▶ _What is expected_:
Exactly as written, copy the lines of the data below from the first through the one containing "destruct (or_step_general buff".

▶ _Materials provided_:
BEGIN

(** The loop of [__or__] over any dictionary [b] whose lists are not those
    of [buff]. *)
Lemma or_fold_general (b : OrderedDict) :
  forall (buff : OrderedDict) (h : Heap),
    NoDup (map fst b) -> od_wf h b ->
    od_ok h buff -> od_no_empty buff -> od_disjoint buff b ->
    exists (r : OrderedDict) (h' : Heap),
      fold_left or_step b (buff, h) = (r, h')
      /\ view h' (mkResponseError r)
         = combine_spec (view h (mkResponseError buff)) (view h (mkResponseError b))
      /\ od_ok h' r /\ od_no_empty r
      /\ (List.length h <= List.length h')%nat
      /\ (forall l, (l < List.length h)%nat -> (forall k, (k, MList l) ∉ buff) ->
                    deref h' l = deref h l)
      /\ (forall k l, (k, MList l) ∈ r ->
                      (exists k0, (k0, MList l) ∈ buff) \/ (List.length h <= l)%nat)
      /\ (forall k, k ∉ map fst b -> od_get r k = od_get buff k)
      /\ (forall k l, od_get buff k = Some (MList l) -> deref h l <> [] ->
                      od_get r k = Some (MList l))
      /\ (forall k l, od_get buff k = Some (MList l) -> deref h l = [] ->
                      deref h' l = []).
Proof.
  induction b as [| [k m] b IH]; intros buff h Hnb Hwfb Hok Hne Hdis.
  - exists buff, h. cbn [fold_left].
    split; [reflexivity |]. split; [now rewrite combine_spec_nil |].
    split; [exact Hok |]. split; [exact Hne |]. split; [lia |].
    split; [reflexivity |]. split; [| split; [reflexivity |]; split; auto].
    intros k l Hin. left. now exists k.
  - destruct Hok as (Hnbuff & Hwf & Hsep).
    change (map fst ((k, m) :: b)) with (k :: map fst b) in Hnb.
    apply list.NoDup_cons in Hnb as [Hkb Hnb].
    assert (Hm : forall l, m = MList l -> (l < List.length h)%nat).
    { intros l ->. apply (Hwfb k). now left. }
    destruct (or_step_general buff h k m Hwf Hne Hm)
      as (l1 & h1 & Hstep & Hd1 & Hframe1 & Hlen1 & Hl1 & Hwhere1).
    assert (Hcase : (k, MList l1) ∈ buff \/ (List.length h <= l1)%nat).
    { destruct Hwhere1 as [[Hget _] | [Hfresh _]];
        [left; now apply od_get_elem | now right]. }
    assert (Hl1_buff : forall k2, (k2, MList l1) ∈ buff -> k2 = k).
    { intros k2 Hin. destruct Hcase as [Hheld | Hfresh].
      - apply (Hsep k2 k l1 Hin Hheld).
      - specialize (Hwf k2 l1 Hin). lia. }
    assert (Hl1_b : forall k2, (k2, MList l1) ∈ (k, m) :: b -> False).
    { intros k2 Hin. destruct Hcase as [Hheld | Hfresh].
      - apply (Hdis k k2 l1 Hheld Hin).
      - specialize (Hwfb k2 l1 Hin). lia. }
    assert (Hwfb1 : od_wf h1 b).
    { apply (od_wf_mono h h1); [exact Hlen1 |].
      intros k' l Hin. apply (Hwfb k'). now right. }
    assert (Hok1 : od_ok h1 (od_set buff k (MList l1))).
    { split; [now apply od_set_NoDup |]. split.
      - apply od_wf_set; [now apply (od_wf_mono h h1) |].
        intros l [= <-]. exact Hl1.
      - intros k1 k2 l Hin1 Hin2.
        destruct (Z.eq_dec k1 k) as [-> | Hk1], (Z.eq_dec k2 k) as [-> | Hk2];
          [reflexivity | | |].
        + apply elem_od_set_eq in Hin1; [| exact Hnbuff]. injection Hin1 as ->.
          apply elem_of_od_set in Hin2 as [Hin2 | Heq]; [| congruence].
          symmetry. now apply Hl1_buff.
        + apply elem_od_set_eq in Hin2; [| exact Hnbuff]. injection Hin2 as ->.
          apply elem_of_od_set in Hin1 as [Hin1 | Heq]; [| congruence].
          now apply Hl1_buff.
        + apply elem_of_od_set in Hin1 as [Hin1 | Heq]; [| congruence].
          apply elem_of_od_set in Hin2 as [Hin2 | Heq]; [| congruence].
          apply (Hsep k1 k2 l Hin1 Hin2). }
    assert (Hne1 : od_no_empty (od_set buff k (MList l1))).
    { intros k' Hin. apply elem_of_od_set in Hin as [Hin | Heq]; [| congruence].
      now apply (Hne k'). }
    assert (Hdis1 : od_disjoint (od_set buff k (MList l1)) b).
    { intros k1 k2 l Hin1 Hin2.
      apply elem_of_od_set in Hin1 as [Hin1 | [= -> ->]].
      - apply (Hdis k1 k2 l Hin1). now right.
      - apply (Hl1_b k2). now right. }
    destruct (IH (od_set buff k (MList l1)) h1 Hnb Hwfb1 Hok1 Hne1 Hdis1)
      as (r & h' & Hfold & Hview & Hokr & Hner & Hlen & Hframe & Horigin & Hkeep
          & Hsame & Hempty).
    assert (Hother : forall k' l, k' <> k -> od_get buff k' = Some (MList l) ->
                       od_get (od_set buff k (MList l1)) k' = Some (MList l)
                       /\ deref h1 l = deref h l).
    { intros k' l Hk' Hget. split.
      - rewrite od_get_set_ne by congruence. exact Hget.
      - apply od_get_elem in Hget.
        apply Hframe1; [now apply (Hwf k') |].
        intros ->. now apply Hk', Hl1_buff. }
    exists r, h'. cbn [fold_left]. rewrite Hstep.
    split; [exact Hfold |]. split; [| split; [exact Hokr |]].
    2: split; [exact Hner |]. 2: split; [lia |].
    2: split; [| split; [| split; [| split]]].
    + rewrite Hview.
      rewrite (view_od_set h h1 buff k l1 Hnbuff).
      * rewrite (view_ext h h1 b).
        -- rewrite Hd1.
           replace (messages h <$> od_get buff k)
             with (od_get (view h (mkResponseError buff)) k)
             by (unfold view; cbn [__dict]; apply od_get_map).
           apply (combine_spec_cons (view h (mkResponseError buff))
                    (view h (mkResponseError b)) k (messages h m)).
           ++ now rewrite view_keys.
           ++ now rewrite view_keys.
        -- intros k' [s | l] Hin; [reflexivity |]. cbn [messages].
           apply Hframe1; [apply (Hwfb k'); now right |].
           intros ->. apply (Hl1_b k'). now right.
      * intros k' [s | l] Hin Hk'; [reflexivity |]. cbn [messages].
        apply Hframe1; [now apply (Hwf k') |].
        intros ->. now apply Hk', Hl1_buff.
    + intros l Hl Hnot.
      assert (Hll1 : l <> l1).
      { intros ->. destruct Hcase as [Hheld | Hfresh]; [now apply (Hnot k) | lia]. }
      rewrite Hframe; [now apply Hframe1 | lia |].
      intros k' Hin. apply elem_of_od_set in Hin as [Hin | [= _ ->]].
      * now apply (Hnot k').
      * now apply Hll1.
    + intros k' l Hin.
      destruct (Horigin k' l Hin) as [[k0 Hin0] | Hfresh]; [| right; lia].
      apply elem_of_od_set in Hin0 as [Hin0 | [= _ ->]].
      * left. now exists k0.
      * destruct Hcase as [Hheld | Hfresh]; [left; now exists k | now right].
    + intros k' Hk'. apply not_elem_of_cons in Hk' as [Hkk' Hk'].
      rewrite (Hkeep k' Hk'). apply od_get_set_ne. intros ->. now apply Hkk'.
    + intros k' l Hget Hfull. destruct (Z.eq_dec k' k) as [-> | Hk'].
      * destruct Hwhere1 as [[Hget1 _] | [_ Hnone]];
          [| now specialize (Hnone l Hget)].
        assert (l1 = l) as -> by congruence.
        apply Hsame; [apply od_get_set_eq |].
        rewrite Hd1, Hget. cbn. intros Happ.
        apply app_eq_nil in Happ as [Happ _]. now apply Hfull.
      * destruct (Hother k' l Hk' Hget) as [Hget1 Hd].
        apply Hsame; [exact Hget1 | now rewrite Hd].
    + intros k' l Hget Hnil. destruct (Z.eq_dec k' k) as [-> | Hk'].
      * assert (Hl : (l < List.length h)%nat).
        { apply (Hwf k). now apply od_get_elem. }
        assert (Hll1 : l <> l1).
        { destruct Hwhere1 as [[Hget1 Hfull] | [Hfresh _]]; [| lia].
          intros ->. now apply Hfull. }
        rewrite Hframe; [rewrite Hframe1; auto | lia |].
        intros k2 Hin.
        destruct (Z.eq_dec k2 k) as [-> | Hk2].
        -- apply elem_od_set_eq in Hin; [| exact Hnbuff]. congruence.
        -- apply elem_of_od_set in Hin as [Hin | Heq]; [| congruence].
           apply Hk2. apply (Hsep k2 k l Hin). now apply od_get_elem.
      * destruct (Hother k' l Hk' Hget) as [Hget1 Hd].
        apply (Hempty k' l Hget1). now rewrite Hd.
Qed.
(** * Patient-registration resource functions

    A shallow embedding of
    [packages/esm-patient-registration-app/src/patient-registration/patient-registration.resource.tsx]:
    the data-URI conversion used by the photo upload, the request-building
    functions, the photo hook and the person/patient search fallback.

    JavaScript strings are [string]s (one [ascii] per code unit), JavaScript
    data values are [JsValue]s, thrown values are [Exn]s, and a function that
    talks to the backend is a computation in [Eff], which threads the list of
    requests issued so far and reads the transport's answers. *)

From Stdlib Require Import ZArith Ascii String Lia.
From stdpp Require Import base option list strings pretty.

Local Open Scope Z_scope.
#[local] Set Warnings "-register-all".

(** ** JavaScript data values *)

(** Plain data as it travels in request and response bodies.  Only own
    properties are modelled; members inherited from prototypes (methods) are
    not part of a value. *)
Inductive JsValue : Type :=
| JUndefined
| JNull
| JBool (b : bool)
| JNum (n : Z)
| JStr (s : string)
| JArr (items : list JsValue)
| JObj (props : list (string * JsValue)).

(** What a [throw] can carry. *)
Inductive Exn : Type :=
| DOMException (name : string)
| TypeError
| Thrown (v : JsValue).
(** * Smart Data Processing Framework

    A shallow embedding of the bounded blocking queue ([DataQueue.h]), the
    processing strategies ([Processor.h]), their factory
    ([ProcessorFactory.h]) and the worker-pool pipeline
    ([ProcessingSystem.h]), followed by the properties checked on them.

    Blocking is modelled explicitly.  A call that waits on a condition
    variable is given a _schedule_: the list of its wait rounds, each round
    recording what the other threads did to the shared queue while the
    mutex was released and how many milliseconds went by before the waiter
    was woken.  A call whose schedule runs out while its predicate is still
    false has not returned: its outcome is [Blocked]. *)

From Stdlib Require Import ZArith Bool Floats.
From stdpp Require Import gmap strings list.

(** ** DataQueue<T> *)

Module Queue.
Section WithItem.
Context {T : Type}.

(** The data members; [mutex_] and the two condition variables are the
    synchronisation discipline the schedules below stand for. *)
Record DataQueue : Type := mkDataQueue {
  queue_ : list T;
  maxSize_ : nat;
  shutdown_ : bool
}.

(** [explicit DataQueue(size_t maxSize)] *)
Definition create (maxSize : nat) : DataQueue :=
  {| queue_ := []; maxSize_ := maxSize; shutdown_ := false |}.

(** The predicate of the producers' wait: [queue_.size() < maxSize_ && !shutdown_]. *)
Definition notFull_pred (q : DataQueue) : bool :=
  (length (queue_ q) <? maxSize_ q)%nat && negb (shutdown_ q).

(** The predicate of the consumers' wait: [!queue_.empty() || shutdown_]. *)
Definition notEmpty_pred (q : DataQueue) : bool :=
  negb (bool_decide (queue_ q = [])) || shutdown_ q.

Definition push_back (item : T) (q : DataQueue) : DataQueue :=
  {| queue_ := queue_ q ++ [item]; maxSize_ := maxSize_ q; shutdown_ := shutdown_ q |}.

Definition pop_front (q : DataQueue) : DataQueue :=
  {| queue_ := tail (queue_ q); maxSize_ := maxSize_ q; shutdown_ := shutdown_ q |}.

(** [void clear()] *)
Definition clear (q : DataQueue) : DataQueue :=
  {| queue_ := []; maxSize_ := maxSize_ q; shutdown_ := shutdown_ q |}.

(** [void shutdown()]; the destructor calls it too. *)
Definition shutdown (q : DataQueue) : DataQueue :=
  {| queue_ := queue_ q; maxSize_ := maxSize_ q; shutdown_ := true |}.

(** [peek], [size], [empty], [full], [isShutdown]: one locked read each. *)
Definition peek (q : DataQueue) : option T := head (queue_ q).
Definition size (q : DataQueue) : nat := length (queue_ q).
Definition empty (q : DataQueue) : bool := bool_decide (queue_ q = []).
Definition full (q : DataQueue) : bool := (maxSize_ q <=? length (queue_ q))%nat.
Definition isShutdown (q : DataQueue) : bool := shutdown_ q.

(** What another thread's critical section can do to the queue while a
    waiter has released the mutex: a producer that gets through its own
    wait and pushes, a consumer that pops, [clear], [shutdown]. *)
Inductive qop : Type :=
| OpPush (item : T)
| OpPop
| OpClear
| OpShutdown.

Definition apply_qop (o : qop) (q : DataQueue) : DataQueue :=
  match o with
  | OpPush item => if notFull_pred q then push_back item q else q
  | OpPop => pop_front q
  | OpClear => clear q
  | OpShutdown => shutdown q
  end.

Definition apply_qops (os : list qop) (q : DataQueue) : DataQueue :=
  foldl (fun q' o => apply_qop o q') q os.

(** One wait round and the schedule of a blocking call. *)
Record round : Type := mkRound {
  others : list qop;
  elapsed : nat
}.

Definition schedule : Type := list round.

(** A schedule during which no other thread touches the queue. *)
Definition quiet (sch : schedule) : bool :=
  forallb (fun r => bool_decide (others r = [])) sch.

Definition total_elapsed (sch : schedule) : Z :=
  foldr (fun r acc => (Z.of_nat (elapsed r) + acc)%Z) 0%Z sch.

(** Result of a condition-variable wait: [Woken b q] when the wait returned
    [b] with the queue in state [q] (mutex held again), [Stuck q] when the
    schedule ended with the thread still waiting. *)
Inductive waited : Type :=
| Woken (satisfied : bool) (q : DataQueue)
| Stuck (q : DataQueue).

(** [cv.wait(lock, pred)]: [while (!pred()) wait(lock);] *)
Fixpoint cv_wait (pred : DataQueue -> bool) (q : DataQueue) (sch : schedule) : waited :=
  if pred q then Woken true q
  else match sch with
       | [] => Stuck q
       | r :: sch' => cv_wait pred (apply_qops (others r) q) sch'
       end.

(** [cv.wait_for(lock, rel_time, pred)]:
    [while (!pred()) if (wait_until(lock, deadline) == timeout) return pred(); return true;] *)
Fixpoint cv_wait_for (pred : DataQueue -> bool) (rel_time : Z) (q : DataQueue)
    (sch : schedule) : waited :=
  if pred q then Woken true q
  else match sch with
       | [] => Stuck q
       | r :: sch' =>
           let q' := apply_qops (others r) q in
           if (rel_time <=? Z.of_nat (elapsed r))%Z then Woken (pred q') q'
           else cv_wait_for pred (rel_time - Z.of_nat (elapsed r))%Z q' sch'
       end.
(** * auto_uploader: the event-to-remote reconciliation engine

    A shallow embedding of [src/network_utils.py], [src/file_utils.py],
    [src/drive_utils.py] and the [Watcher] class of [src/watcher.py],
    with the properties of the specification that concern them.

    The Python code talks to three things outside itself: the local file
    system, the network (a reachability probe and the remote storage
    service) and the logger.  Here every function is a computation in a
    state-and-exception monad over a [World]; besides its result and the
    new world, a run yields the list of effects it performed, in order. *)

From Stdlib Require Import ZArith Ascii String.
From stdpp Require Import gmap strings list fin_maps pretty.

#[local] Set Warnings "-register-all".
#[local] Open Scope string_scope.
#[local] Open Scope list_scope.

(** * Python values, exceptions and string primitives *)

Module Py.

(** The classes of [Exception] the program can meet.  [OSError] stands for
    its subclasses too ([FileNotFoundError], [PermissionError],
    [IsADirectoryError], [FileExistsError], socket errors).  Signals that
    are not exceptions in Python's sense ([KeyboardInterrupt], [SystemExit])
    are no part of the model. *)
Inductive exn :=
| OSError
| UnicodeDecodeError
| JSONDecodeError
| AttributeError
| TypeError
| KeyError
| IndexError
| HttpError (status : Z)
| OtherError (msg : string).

END

▶ _Response area_:
(** The loop of [__or__] over any dictionary [b] whose lists are not those
    of [buff]. *)
Lemma or_fold_general (b : OrderedDict) :
  forall (buff : OrderedDict) (h : Heap),
    NoDup (map fst b) -> od_wf h b ->
    od_ok h buff -> od_no_empty buff -> od_disjoint buff b ->
    exists (r : OrderedDict) (h' : Heap),
      fold_left or_step b (buff, h) = (r, h')
      /\ view h' (mkResponseError r)
         = combine_spec (view h (mkResponseError buff)) (view h (mkResponseError b))
      /\ od_ok h' r /\ od_no_empty r
      /\ (List.length h <= List.length h')%nat
      /\ (forall l, (l < List.length h)%nat -> (forall k, (k, MList l) ∉ buff) ->
                    deref h' l = deref h l)
      /\ (forall k l, (k, MList l) ∈ r ->
                      (exists k0, (k0, MList l) ∈ buff) \/ (List.length h <= l)%nat)
      /\ (forall k, k ∉ map fst b -> od_get r k = od_get buff k)
      /\ (forall k l, od_get buff k = Some (MList l) -> deref h l <> [] ->
                      od_get r k = Some (MList l))
      /\ (forall k l, od_get buff k = Some (MList l) -> deref h l = [] ->
                      deref h' l = []).
Proof.
  induction b as [| [k m] b IH]; intros buff h Hnb Hwfb Hok Hne Hdis.
  - exists buff, h. cbn [fold_left].
    split; [reflexivity |]. split; [now rewrite combine_spec_nil |].
    split; [exact Hok |]. split; [exact Hne |]. split; [lia |].
    split; [reflexivity |]. split; [| split; [reflexivity |]; split; auto].
    intros k l Hin. left. now exists k.
  - destruct Hok as (Hnbuff & Hwf & Hsep).
    change (map fst ((k, m) :: b)) with (k :: map fst b) in Hnb.
    apply list.NoDup_cons in Hnb as [Hkb Hnb].
    assert (Hm : forall l, m = MList l -> (l < List.length h)%nat).
    { intros l ->. apply (Hwfb k). now left. }
    destruct (or_step_general buff h k m Hwf Hne Hm)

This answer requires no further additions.